I work in IT for a large Oil and Gas Pipeline company in Canada. Its pretty great, awesome corporate culture, amazing benefits and the nature of our work allows me to travel and see a lot of great places that you wouldn't normally travel to, often via chopper which is also fun.
i have an uncle that worked in the oil/gas industry. something with engineering i think but he was always traveling and moved to so many different states. i've always been terribly jealous of anyone who gets to travel regularly for work. at my last job i'd get to go to Mexico and North Carolina, but after 5 trips to each it gets old fast haha
My current job I was hesitant to apply for because I knew nothing about Sales Tax and never worked with it before. Turned out that that didn't really matter because my boss and I kinda hit it off and he felt that I'd be able to learn it over time. I would think most other jobs are like this as well. Ummm it's not tax free cash... How's the industry affected y'all? I worked for a small O&G company until last year and got laid off when the O&G market shit the bed hard.
Its been pretty rough, although the mid-stream companies like us haven't been hit as hard as the producers since a lot of our stuff is based on long term contracts but we did have a bunch of layoffs. Luckily my job is pretty unique and I'm one of only a few guys doing it so the chances of it affecting me personally are pretty low.
Glad to hear!
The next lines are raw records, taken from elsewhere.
(** A critical section turns a counted waiter into one and leaves an
    uncounted thread idle. *)
Lemma mutex_big i q c q' o :
  body_big (LC := mutex_client) i q c q' o →
  o_holds o = false ∧ o_waits o = c_waits c ∧ is_boot o = false.
Proof.
  assert (∀ q c q1 c1, mutex_body i q c = (q1, inl c1) → c_waits c1 = c_waits c) as Hin.
  { intros q0 c0 q1 c1 H. destruct c0; simpl in H; repeat case_match; by simplify_eq/=. }
  intros (q1 & c1 & Hr & Hb).
  assert (c_waits c1 = c_waits c) as <-.
  { clear Hb. induction Hr as [|? ? ? ? ? ? _ IH Hs]; [done|]. rewrite <-IH.
    by eapply Hin. }
  simpl in Hb. destruct c1; simpl in Hb; repeat case_match; by simplify_eq/=.
Qed.

(** Thread [i] moves from [u] to [u'] and the words from [a] to [a']. *)
Lemma mutex_inv_move a a' q q' m i u u' :
  mutex_inv (AConf a q m) → m !! i = Some u →
  m_state a' = m_state a - a_counts u + a_counts u' →
  tally a_holds m - a_holds u + a_holds u' ≤ 1 →
  (m_owner a' = m_owner a ∧ a_owns u' = a_owns u ∨
   a_holds u = 1 ∧ m_owner a' = 0 ∧ a_owns u' = false ∨
   a_holds u = 1 ∧ m_owner a' = cur_pid i ∧ a_owns u' = true) →
  (∀ o b, u' = AOutside o b → is_boot o = false) →
  mutex_inv (AConf a' q' (<[i := u']> m)).
Proof.
  intros [Hs H1 Ho Hf Hp Hb Hz] Hi Es E1 Hown Hboot. simpl in *.
  assert (a_holds u = 1 → ∀ j v, i ≠ j → m !! j = Some v → a_owns v = false) as Hothers.
  { intros Hu j v Hij Hj. destruct (a_owns v) eqn:Hv; [|done]. apply a_owns_holds in Hv.
    pose proof (tally_ge2 a_holds m i j u v (λ u, proj1 (a_holds_range u)) Hij Hi Hj). lia. }
  split; simpl.
  - rewrite (tally_insert _ m i u u' Hi). lia.
  - rewrite (tally_insert _ m i u u' Hi). lia.
  - intros j v. rewrite lookup_insert. case_decide as Hij.
    + intros [= <-] Hv. subst j. destruct Hown as [[-> E]|[(_ & _ & E)|(_ & ? & _)]]; [|congruence|done].
      apply (Ho i u Hi). congruence.
    + intros Hj Hv. destruct Hown as [[-> _]|[(Hu & _)|(Hu & _)]]; [by eapply Ho|..];
        by rewrite (Hothers Hu j v) in Hv.
  - destruct Hown as [[-> E]|[(_ & ? & _)|(_ & ? & ?)]]; [|by left|].
    + destruct Hf as [?|(j & v & Hj & Hv & ?)]; [by left|right].
      destruct (decide (i = j)) as [<-|Hij].
      * simplify_eq. exists i, u'. rewrite lookup_insert_eq. split_and!; congruence.
      * exists j, v. by rewrite lookup_insert_ne.
    + right. exists i, u'. by rewrite lookup_insert_eq.
  - intros j v. rewrite lookup_insert. case_decide; [intros _; subst; by eapply Hp|apply Hp].
  - intros j o b. rewrite lookup_insert. case_decide; [naive_solver|apply Hb].
  - by rewrite map_size_insert_Some by eauto.
Qed.

(** The word [state] does not wrap. *)
Lemma mutex_state_room a q m i u :
  mutex_inv (AConf a q m) → m !! i = Some u →
  0 ≤ m_state a - a_counts u ∧ m_state a - a_counts u + 1 < 2 ^ 32.
Proof.
  intros [Hs _ _ _ _ _ Hz] Hi. simpl in *. rewrite Hs, (tally_delete _ m i u Hi).
  pose proof (tally_nonneg a_counts (delete i m) (λ u, proj1 (a_counts_range u))).
  pose proof (tally_bound a_counts (delete i m) (λ u, proj2 (a_counts_range u))) as Hb.
  rewrite map_size_delete_Some in Hb by eauto.
  assert (size m ≠ 0%nat) by (intros E; apply map_size_empty_inv in E; by subst).
  lia.
Qed.

(** Nobody holds the mutex when nobody else is counted. *)
Lemma mutex_alone a q m i u :
  mutex_inv (AConf a q m) → m !! i = Some u →
  m_state a = a_counts u → tally a_holds m = a_holds u.
Proof.
  intros [Hs _ _ _ _ _ _] Hi E. simpl in *.
  rewrite (tally_delete _ m i u Hi). rewrite (tally_delete _ m i u Hi) in Hs.
  pose proof (tally_holds_counts (delete i m)).
  pose proof (tally_nonneg a_holds (delete i m) (λ u, proj1 (a_holds_range u))). lia.
Qed.

(** The decrement of [atomic_fetch_sub]. *)
Lemma u32_dec v : 1 ≤ v < 2 ^ 32 → u32 (v + u32 (- (1))) = v - 1.
Proof. intros. change (u32 (v + u32 (- (1)))) with (atomic_fetch_sub v 1).1.
  rewrite atomic_fetch_sub_val. apply wrap_small. lia. Qed.

Section Exclusion.
Context (pid_pos : ∀ i pr, cur i = Some pr → pr.2 ≠ 0).
Context (pid_inj : ∀ i j pi pj, cur i = Some pi → cur j = Some pj → pi.2 = pj.2 → i = j).

(** A process that does not own the mutex fails the owner test. *)
Lemma mutex_not_owner a q m i u pr :
  mutex_inv (AConf a q m) → m !! i = Some u → a_owns u = false → cur i = Some pr →
  (m_owner a =? pr.2) = false.
Proof.
  intros HI Hi Hu Hpr. apply Z.eqb_neq. intros E.
  destruct (mi_free _ HI) as [E0|(j & v & Hj & Hv & Ej)]; simpl in *.
  - apply (pid_pos i pr Hpr). congruence.
  - destruct (mi_proc _ HI j v Hj) as [pj Hpj].
    unfold cur_pid in Ej. rewrite Hpj in Ej. simpl in Ej.
    assert (i = j) as <- by (apply (pid_inj i j pr pj); congruence).
    simpl in *. congruence.
Qed.

Ltac step_with HI Hi := refine (mutex_inv_move _ _ _ _ _ _ _ _ HI Hi _ _ _ _); simpl.

Lemma mutex_inv_out k i a a' b b' q m o r :
  mutex_inv (AConf a q m) → m !! i = Some (AOutside o b) →
  mutex_out k i (a, b) o = Some (a', b', r) →
  mutex_inv (AConf a' q (<[i := match r with
                                | inl o' => AOutside o' b'
                                | inr c => AWaiting c b'
                                end]> m)).
Proof.
  intros HI Hi Ho.
  destruct (mi_proc _ HI i _ Hi) as [pr Hpr]. simpl in *.
  pose proof (mi_one _ HI) as H1. simpl in H1.
  pose proof (mi_boot _ HI i o b Hi) as Hb. simpl in Hb.
  pose proof (mutex_state_room _ _ _ _ _ HI Hi) as Hroom. simpl in Hroom.
  pose proof (mutex_alone _ _ _ _ _ HI Hi) as Halone. simpl in Halone.
  assert (a_owns (AOutside o b) = false → (m_owner a =? pr.2) = false) as Hno
    by (intros; by eapply mutex_not_owner).
  assert (cur_pid i = pr.2) as Hpid by (unfold cur_pid; by rewrite Hpr).
  destruct o; try done; simpl in Ho, Hno, Hroom, Halone;
    [destruct k as [|[|[|ms]]]|..];
    unfold mutex_lock_enter, mutex_trylock, mutex_unlock, cas_state, atomic_cas in Ho;
    rewrite ?Hpr in Ho; destruct pr as [pa pp]; simpl in *; rewrite ?Hno in Ho by done;
    repeat case_match; simplify_eq/=; rewrite ?Z.eqb_eq, ?Z.eqb_neq in *;
    step_with HI Hi; rewrite ?u32_dec, ?wrap_small by lia; try lia;
    try (by naive_solver); by intuition.
Qed.

Lemma mutex_inv_step y y' : mutex_inv y → astep (LC := mutex_client) y y' → mutex_inv y'.
Proof.
  intros HI Hs. destruct Hs as [k i a a' q m o r b b' Hi Ho|i a q q' m c b o Hi Hb].
  - by eapply mutex_inv_out.
  - apply mutex_big in Hb as (Hh & Hw & Hb).
    pose proof (mi_one _ HI) as H1. simpl in H1.
    step_with HI Hi; rewrite ?Hh, ?Hw; simpl; [lia|lia| |naive_solver].
    left. split; [done|]. by destruct o.
Qed.

Definition idle_thread (b : bool) : mpoint * bool := (MIdle, b).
At the time I was pretty devastated because in the span of 3 days I went from finding out we were pregnant with our first child(on my birthday no less) to being unemployed. I'm at a way better job now though and really couldn't have gotten more lucky.
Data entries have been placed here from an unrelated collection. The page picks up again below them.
Lemma bitset_count_range_spec lo hi s :
  bytes_ok n (tbytes s) → 0 ≤ lo ≤ hi → hi < 8 * n →
  wp (bitset_count_range (to_bitset_range lo hi))
    (λ v s', s' = s ∧ v = ones_from (Z.to_nat (hi - lo + 1)) (bitv (tbytes s)) lo) s.
Proof.
  intros Hb Hlo Hhi. unfold bitset_count_range.
  cbn [from_bucket to_bucket from_index to_index to_bitset_range].
  pose proof (Z.div_mod lo 8 ltac:(done)) as El. pose proof (Z.mod_pos_bound lo 8 ltac:(done)) as Hl.
  pose proof (Z.div_mod hi 8 ltac:(done)) as Eh. pose proof (Z.mod_pos_bound hi 8 ltac:(done)) as Hh.
  set (fb := lo `div` 8) in *. set (tb := hi `div` 8) in *.
  set (fi := lo `mod` 8) in *. set (ti := hi `mod` 8) in *. clearbody fb tb fi ti.
  destruct (Z.eqb_spec fb tb) as [<-|Hne].
  - apply wp_bind, wp_ldb; [done|lia|]. intros v Hv _. apply wp_ret. split; [done|].
    rewrite (popcount_mask (tbytes s) fb) by (done || lia). f_equal; lia.
  - apply wp_bind, wp_ldb; [done|lia|]. intros v1 Hv1 _.
    apply wp_bind, wp_ldb; [done|lia|]. intros v2 Hv2 _.
    eapply wp_mono; [apply count_buckets_spec; [done|lia..]|]. intros v s' [-> ->]. split; [done|].
    rewrite (popcount_mask (tbytes s) fb v1), (popcount_mask (tbytes s) tb v2) by (done || lia).
    replace (Z.to_nat (hi - lo + 1)) with
      (Z.to_nat (7 - fi + 1) + (Z.to_nat (8 * (tb - fb - 1)) + Z.to_nat (ti - 0 + 1)))%nat by lia.
    rewrite !ones_from_app, El.
    replace (8 * fb + fi + Z.of_nat (Z.to_nat (7 - fi + 1))) with (8 * (fb + 1)) by lia.
    replace (8 * (fb + 1) + Z.of_nat (Z.to_nat (8 * (tb - fb - 1)))) with (8 * tb + 0) by lia. lia.
Qed.
End Ops.
(** Towards [i], below a strict ancestor. *)
Lemma sanc_child p i : sanc p i → ∃ c, c `div` 2 = p ∧ 2 ≤ c ∧ anc c i.
Proof.
  intros [Hi (Hp & k & Hk & E)]. exists (i `div` 2 ^ k).
  assert ((i `div` 2 ^ k) `div` 2 = p) as E2.
  { rewrite Z.div_div, Z.mul_comm by (try lia; apply Z.pow_pos_nonneg; lia).
    rewrite <-Z.div_div by (try lia; apply Z.pow_pos_nonneg; lia). done. }
  assert (2 ≤ i `div` 2 ^ k) by (Z.div_mod_to_equations; lia).
  split_and!; [done|done|]. split; [lia|by exists k].
Qed.

Lemma anc_half c i : 2 ≤ c → anc c i → 1 ≤ i → sanc (c `div` 2) i.
Proof.
  intros Hc Ha Hi. pose proof (anc_le _ _ Hi Ha). split; [lia|].
  destruct Ha as (_ & k & Hk & <-). split; [Z.div_mod_to_equations; lia|]. exists k. split; [done|].
  rewrite Z.div_div, Z.mul_comm, <-Z.div_div by (try lia; apply Z.pow_pos_nonneg; lia). done.
Qed.

Lemma anc_node o p i : node o i → anc p i → node o p.
Proof. intros [Hi1 Hi2] Ha. pose proof (anc_le p i Hi1 Ha). destruct Ha. unfold node. lia. Qed.

Lemma anc_trans p q i : 1 ≤ i → anc p q → anc q i → anc p i.
Proof.
  intros Hi (Hp & k & Hk & E) (Hq & k' & Hk' & E'). split; [done|]. exists (k' + k). split; [lia|].
  rewrite Z.pow_add_r, <-Z.div_div by (try lia; apply Z.pow_pos_nonneg; lia). by rewrite E'.
Qed.

(** ** What statuses mean *)

Section Status.
Context (o : Z).

(** [p] has children. *)
Definition inner (p : Z) : Prop := 1 ≤ p ∧ 2 * p < 2 ^ o.

(** The status of a node that is not allocated as a whole. *)
Definition part (st : Z → Z) (p : Z) : Z :=
  if decide (st (2 * p) = 0 ∧ st (2 * p + 1) = 0) then 0
  else Z.min (st (2 * p)) (st (2 * p + 1)) + 1.

Definition node_ok (st : Z → Z) (p : Z) : Prop :=
  st p = part st p ∨ (st (2 * p) = 0 ∧ st (2 * p + 1) = 0 ∧ st p = lo o p).

Record consistent (st : Z → Z) : Prop := {
  co_range i : node o i → 0 ≤ st i ≤ lo o i;
  co_node p : inner p → node_ok st p }.

(** [p] is allocated, as one block. *)
Definition alloc (st : Z → Z) (p : Z) : Prop :=
  node o p ∧ st p = lo o p ∧ (inner p → st (2 * p) = 0 ∧ st (2 * p + 1) = 0).

(** Nothing at, above or below [p] is allocated. *)
Definition free (st : Z → Z) (p : Z) : Prop :=
  node o p ∧ st p = 0 ∧ ∀ q, sanc q p → ¬ alloc st q.

Lemma part_not_alloc st p : inner p → st p = part st p → ¬ alloc st p.
Proof.
  intros Hp E (Hn & El & Hc). destruct (Hc Hp) as [H1 H2]. unfold part in E.
  rewrite decide_True in E by done. pose proof (loc_range o p Hn). lia.
Qed.

Lemma not_alloc_part st p : consistent st → inner p → ¬ alloc st p → st p = part st p.
Proof.
  intros Hc Hp Hna. destruct (co_node _ Hc p Hp) as [|(H1 & H2 & H3)]; [done|].
  destruct Hna. split_and!; [|done|done]. destruct Hp. unfold node. lia.
Qed.

Lemma inner_node p : inner p → node o p ∧ node o (2 * p) ∧ node o (2 * p + 1).
Proof.
  intros [Hp1 Hp2]. unfold node. assert (0 < o).
  { destruct (decide (0 < o)); [done|]. assert (2 ^ o ≤ 2 ^ 0); [|change (2 ^ 0) with 1 in *; lia].
    destruct (decide (o = 0)) as [->|]; [lia|]. rewrite Z.pow_neg_r by lia. done. }
  assert (2 ^ o = 2 * 2 ^ (o - 1)) by (rewrite <-Z.pow_succ_r by lia; f_equal; lia). lia.
Qed.

Lemma sanc_inner p i : node o i → sanc p i → inner p.
Proof. intros [_ Hi] Hs. destruct (sanc_lt p i Hs) as (? & ? & ?). split; lia. Qed.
I think people would be surprised at how much relationships mean more than experience when landing a job. If people LIKE you, you have a much better chance of getting the job than someone who is more experienced, but maybe not as personable. Corporations/companies/organizations are big on culture and fit and feel they can mold likable/personable people into however they need them to fit in. Relationships are everything when it comes to jobs, in my opinion. (Unless we're talking about brain surgeons or something).
I'm about to start in the underwriting department at an insurance company. My entire career until now has been in the public sector, so I'm looking forward to the change.
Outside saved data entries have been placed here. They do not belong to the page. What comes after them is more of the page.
(** Its contract for blocks of one page.  [bd_ok] is the allocator's invariant.
    A page that is handed out was free and is in use until it is given back;
    an allocation fails only when no page is free; a new allocator has exactly
    the whole pages of its arena free; all pages lie in the direct map. *)
Class BuddyOk `{!Buddy} := {
  bd_ok : buddy → Prop;
  bd_free : buddy → Z → Prop;
  bd_used : buddy → Z → Prop;
  hhdm_ok : 0 < hhdm < 2 ^ 64 ∧ hhdm `mod` 4096 = 0;
  bd_init b at_ main size :
    at_ ≠ 0 → at_ ≠ main → at_ `mod` 8 = 0 → main `mod` 4096 = 0 → hhdm < main →
    4096 ≤ size ≤ 2 ^ 63 → main + size < 2 ^ 64 →
    wp (b_init at_ main size) (λ p b', p = at_ ∧ bd_ok b' ∧
      (∀ q, bd_free b' q ↔ q `mod` 4096 = 0 ∧ main ≤ q ∧ q + 4096 ≤ main + size) ∧
      ∀ q, ¬ bd_used b' q) b;
  bd_malloc b : bd_ok b →
    wp (b_malloc 4096) (λ p b', bd_ok b' ∧
      if decide (p = 0) then b' = b ∧ ∀ q, ¬ bd_free b q
      else bd_free b p ∧ (∀ q, bd_free b' q ↔ bd_free b q ∧ q ≠ p) ∧
           (∀ q, bd_used b' q ↔ bd_used b q ∨ q = p)) b;
  bd_release b p : bd_ok b → bd_used b p →
    wp (b_free p) (λ _ b', bd_ok b' ∧
      (∀ q, bd_free b' q ↔ bd_free b q ∨ q = p) ∧
      (∀ q, bd_used b' q ↔ bd_used b q ∧ q ≠ p)) b;
  bd_range b p : bd_free b p ∨ bd_used b p → p `mod` 4096 = 0 ∧ hhdm < p ∧ p + 4096 ≤ 2 ^ 64 }.

(** ** State of memory management

    The globals of [pmm.c], [vmm.c], [slab.c] and [nx.c]. *)

Section Mem.
Context `{!Buddy}.

Record mst := mkMst {
  mem : gmap Z Z;
  pmm_buddy : option buddy; total_system_pages : Z;
  arena_phys_base : Z; arena_total_len : Z;
  kernel_pml4 : Z; nx_supported : bool;
  heap_virtual_top : Z; buckets : list Z }.

#[global] Instance mst_eta : Etable mst := λ s,
  mkMst (mem s) (pmm_buddy s) (total_system_pages s) (arena_phys_base s)
    (arena_total_len s) (kernel_pml4 s) (nx_supported s) (heap_virtual_top s) (buckets s).

(** Loads and stores of 8-byte words. *)
Definition rd (a : Z) : M mst Z := λ s,
  match mem s !! a with Some v => Done v s | None => Fault end.
Definition wr (a v : Z) : M mst unit := λ s,
  match mem s !! a with
  | Some _ => Done tt (s <| mem := <[a := v]> (mem s) |>)
  | None => Fault
  end.

(** [PHYS_TO_VIRT], [VIRT_TO_PHYS] *)
Definition PHYS_TO_VIRT (p : Z) : Z := u64 (p + hhdm).
Definition VIRT_TO_PHYS (v : Z) : Z := u64 (v - hhdm).

(** ** [pmm.c] *)

(** A [limine_memmap_entry]; type 0 is [LIMINE_MEMMAP_USABLE]. *)
Record memmap_entry := mkEntry { e_base : Z; e_length : Z; e_type : Z }.

(** One round of the scan of [init_pmm]: top address, base and length of the
    biggest usable chunk. *)
Definition scan_entry (acc : Z * Z * Z) (e : memmap_entry) : Z * Z * Z :=
  let '(top, base, len) := acc in
  if e_type e =? 0 then
    let top := if top <? u64 (e_base e + e_length e) then u64 (e_base e + e_length e) else top in
    if len <? e_length e then (top, e_base e, e_length e) else (top, base, len)
  else acc.

(** A call into the allocator. *)
Definition on_buddy {A} (c : M buddy A) : M mst A := λ s,
  match pmm_buddy s with
  | None => Fault
  | Some b =>
      match c b with
      | Done a b' => Done a (s <| pmm_buddy := Some b' |>)
      | Panicked b' => Panicked (s <| pmm_buddy := Some b' |>)
      | Fault => Fault
      end
  end.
I'm a medical transcriptionist. Been doing it for around 5 years and it's whatever. Not my dream job at all, but the hours are good and my company is good to work for (I can take as many days off as I want....don't get PTO but it's nice not having to work any holidays. I also get every weekend off which is amazing).
I play in a bar band for cash on the side. Just play your typical covers, but I drink for free and get paid decent, it's not a bad deal.
I don't but my dad and brother both umpire baseball and ref basketball. They make good money doing so, too.
Same thing haha. My body is moving but I'm dead inside. There's a smiley because that came off dark af.
I have a Risk degree and have always thought about Underwriting but am still not sure. Is this what you did for the public sector?
It's not, it's actually completely different than anything else I've done. There's a lot of training involved which I'll definitely need. I'll let you know how I like it.
I write Android apps like the ones on the Google Play store, for a company. It can be an interesting job at times but honestly it feels like just a higher paying form of mindless labor. I hope that one day I can pursue my dreams (Music and/or gaming), luckily my gf supports me.
I am a software engineer for a commercial real estate startup in NYC, where I work with extremely nice and smart people on extremely boring things. Lately, I've been considering taking a remote position with a consulting firm I used to work with in order to have more free time to pursue music business/journalism (which is what I wanted to do to begin with, but moving to NYC isn't exactly cheap, so I chose the path that made immediate dollars instead).